Saturday, January 28, 2012

Great Gatsby Read-Along Week 4: My heart, it hurts

So here's the deal, guys. I finished The Great Gatsby, and then I loaned it to a friend. So I no longer have the book, which means all I have are my notes, which means this might be a short post.

Myrtle died violently. I remember that much. This was EXTRA tragic because she thought she was running toward Tom's car and a possible escape from her husband (whose suspicions of her infidelity had driven him to The Bad Place). Instead, she ran right into the path of Gatsby's car, with Daisy at the wheel. Oh, poetic justice . . . you are poetic and just but also kind of a jerk.

I know Daisy was distraught because she had just realized she would have to stay with Tom and actually face the consequences of her choices (and by that I mean her choice to marry Tom . . . she gets away with everything else), but she didn't even stop after she hit Myrtle. And then she let Gatsby take the fall for her by saying HE was driving. And THEN she conspired with Tom to tell Mr. Wilson that it was Gatsby who had been romanticizing Myrtle. So it's HER FAULT Gatsby got shot.
"They were careless people, Tom and Daisythey smashed up things and creatures and then retreated back into their money or their vast carelessness, or whatever it was that kept them together, and let other people clean up the mess they had made." (p. 179) 
I wanted to like Daisy (probably because Gatsby did), but she turned out to be just a bored housewife (with no actual homemaking or child-rearing responsibilities). A poor little rich girl. She didn't even have a great reason for giving up on Gatsby and marrying Tom. She was just young and immature and wanted her life to happen without delay. She made her choices and then blamed everyone else for her unhappiness.


Gatsby was a flawed character, absolutely . . . but I can't help but see him as a victim. A victim first of his poor social standing, then of his hopeless love for Daisy, then of Wolfshiem (who I suspect took advantage of the vulnerable young Gatsby), and, ultimately, of Tom and Daisy's selfishness. He had a foolish need, even at the last, to believe that Daisy never loved another man. But his desperation to believe the best of her finally gave way to harsh reality.
"He must have looked up at an unfamiliar sky through frightening leaves and shivered as he found what a grotesque thing a rose is and how raw the sunlight was upon the scarcely created grass." (p. 161)
"He had come a long way to this blue lawn, and his dream must have seemed so close that he could hardly fail to grasp it. He did not know that it was already behind him, somewhere back in that vast obscurity beyond the city, where the dark fields of the republic rolled on under the night." (p. 180)
So, Fitzy, well done I guess. You kind of ruined my day.
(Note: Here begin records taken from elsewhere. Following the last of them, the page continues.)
(** C14 (safety). A delivery on disk is never sent again: once a record holds a
    delivery, uncertain or accepted, no later history submits anything, the
    delivery keeps its identifier, route and text hash, and an accepted one
    stays accepted. *)
Theorem wake_never_resent w s1 s2 d : valid_record w = true → native_delivery w = None → rtc step (fresh w) s1 →
  native_delivery (stored s1) = Some d → rtc step s1 s2 →
  sent s2 = sent s1 ∧ ∃ d', native_delivery (stored s2) = Some d' ∧ same_submission d d'.
Proof.
  intros Hv Hw Hs1 Hd H12. pose proof (wake_reachable_inv _ _ Hv Hw Hs1) as Hi. clear Hs1.
  assert (settled_on d (sent s1) s1) as Hset by (split; [done|]; by exists d).
  set (calls := sent s1) in *. clearbody calls. clear Hd. induction H12 as [s|s s' s'' [x ->] _ IH]; [exact Hset|].
  apply IH; [by eapply step_inv; [exists x|]|]. destruct x; [by apply dispatch_settled|by apply evaluate_settled|by apply complete_settled].
Qed.

(** ** What a submission rests on *)
Definition principal_of c : Principal :=
  {| subject := context_subject c; role := context_role c; tasks := context_tasks c; predecessor := None; ancestors := [] |}.
Definition route_context c (t : wake_target) : Permissions.context :=
  {| target := Some (thread_id t); relationship := None; task_id := context_task_id c; operation_id := None;
     capability := "not_observed"; readiness := "not_observed"; launch_profile := None |}.
(** The policy root is active, and allows the route unless it lost its policy. *)
Definition route_allowed (v : view (T:=T)) (root : string) c (t : wake_target) (route : string) : Prop :=
  context_target c = thread_id t ∧ ∃ st st', open_store v.1 root v.2 = Done st ∧ active st v.2 = true ∧
  open_store v.1 (store_root st) v.2 = Done st' ∧
  (active st' v.2 = false ∨ ∃ d req saved, Permissions.evaluate v.1 st' (route_action route) (principal_of c) (route_context c t) v.2 = Done d ∧
     permission d = "allow" ∧ Permissions.resolve (route_action route) (principal_of c) (route_context c t) = Done req ∧
     _read v.1 st' v.2 = Done saved ∧ within_fixed_rules v.1 st' (saved_policy saved) req v.2).
Lemma check_route_allowed v root c t route o : check_route v root c t route = Done o → route_allowed v root c t route.
Proof.
  destruct v as [permissions w]. unfold check_route. intros (st & Hst & H)%result_bind_Done.
  apply result_bind_Done in H as (? & Ha%guarded_Done & H). apply result_bind_Done in H as (? & Ht%guarded_Done & H).
  apply bool_decide_eq_true in Ht. apply result_bind_Done in H as (? & _ & H). split; [done|].
  apply result_bind_Done in H as (st' & Hst' & H). exists st, st'. do 3 (split; [done|]).
  simpl. destruct (active st' w); simpl in H; [right|by left].
  apply result_bind_Done in H as (d & Hd & H). destruct (bool_decide_reflect (permission d = "allow")) as [Hallow|]; [|done].
  destruct (evaluate_allowed _ _ _ _ _ _ _ Hd Hallow) as (req & saved & Hreq & Hsaved & _ & Hfix & _). by exists d, req, saved.
Qed.
(** The recipient was observed ready, and the clock still admits the wake. *)
Definition ready_on (env : Env (T:=T)) (w : wake) (target : wake_target) (r : RuntimeRecipient) (o : RuntimeObservation) : Prop :=
  resolve env target = Answer r ∧ recipient_ok (wake_to w) r = true ∧ observe env r = Answer o ∧ observation_state o = "ready".
Definition route_authorised env (all : list string) c (w : wake) (x : sent_call) : Prop :=
  ∃ k route r o, all !! k = Some route ∧ sent_route x = Some route ∧ ready_on env w (routed_target route (wake_to w)) r o ∧
    supported route o = true ∧ v_state (gate env k Second w) = "due" ∧ route_allowed (permissions_at env k Last) (root env) c (wake_to w) route.
Definition ident (w : wake) := (wake_to w, intent w).
Lemma gate_ident env k m w w' : ident w' = ident w → gate env k m w' = gate env k m w.
Proof. unfold ident, gate. by intros [= _ ->]. Qed.
Lemma prepare_ident env k c route w w' a : prepare env k c route w = (w', a) → ident w' = ident w.
Proof. unfold prepare, permitted. intros H. repeat case_match; simplify_eq; done. Qed.
Lemma prepare_Ready env k c route w w' r : prepare env k c route w = (w', Ready r) →
  ∃ o, ready_on env w (routed_target route (wake_to w)) r o ∧ supported route o = true ∧ v_state (gate env k Second w) = "due".
Proof.
  unfold prepare, permitted, ready_on, gate. intros H.
  repeat (case_match; simplify_eq/=; rewrite ?negb_false_iff, ?bool_decide_eq_true in *); try done; eauto 10.
Qed.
UNHAND HIM, YOU WILY MINX.

4 comments:

  1. "He must have looked up at an unfamiliar sky through frightening leaves
    and shivered as he found what a grotesque thing a rose is and how raw
    the sunlight was upon the scarcely created grass."

    *sobs*

    Which is weird, because NORWEGIAN WOOD PARALLEL. With Toru at first being like "Spring is GROSS damnit; I hate everything" and then being like "Oh, the breeze softly caresses my cheek; what a beautiful world we live in." So maybe if Gatsby had been able to hang in there, all would've turned out ok. But then it wouldn't have been poetic and such.

    ReplyDelete
  2. As the Crowe Flies and ReadsJanuary 28, 2012 at 2:18 PM

    Oh, so sad, so true.  The farther I get from my one reading of Gatsby earlier this month, the more my sympathies shift toward him. 

    ReplyDelete
  3. I wholeheartedly believe Gatsby would have turned around if given the chance. But he was struck down in his swimming pool. Oh, the injustice of it all!

    ReplyDelete
  4. I still talk to a lot of people who don't sympathize with Gatsby or who think his intentions toward Daisy were shady. I can't understand that view...no matter how hard I try. I just want to sit in his library and hug him while he cries.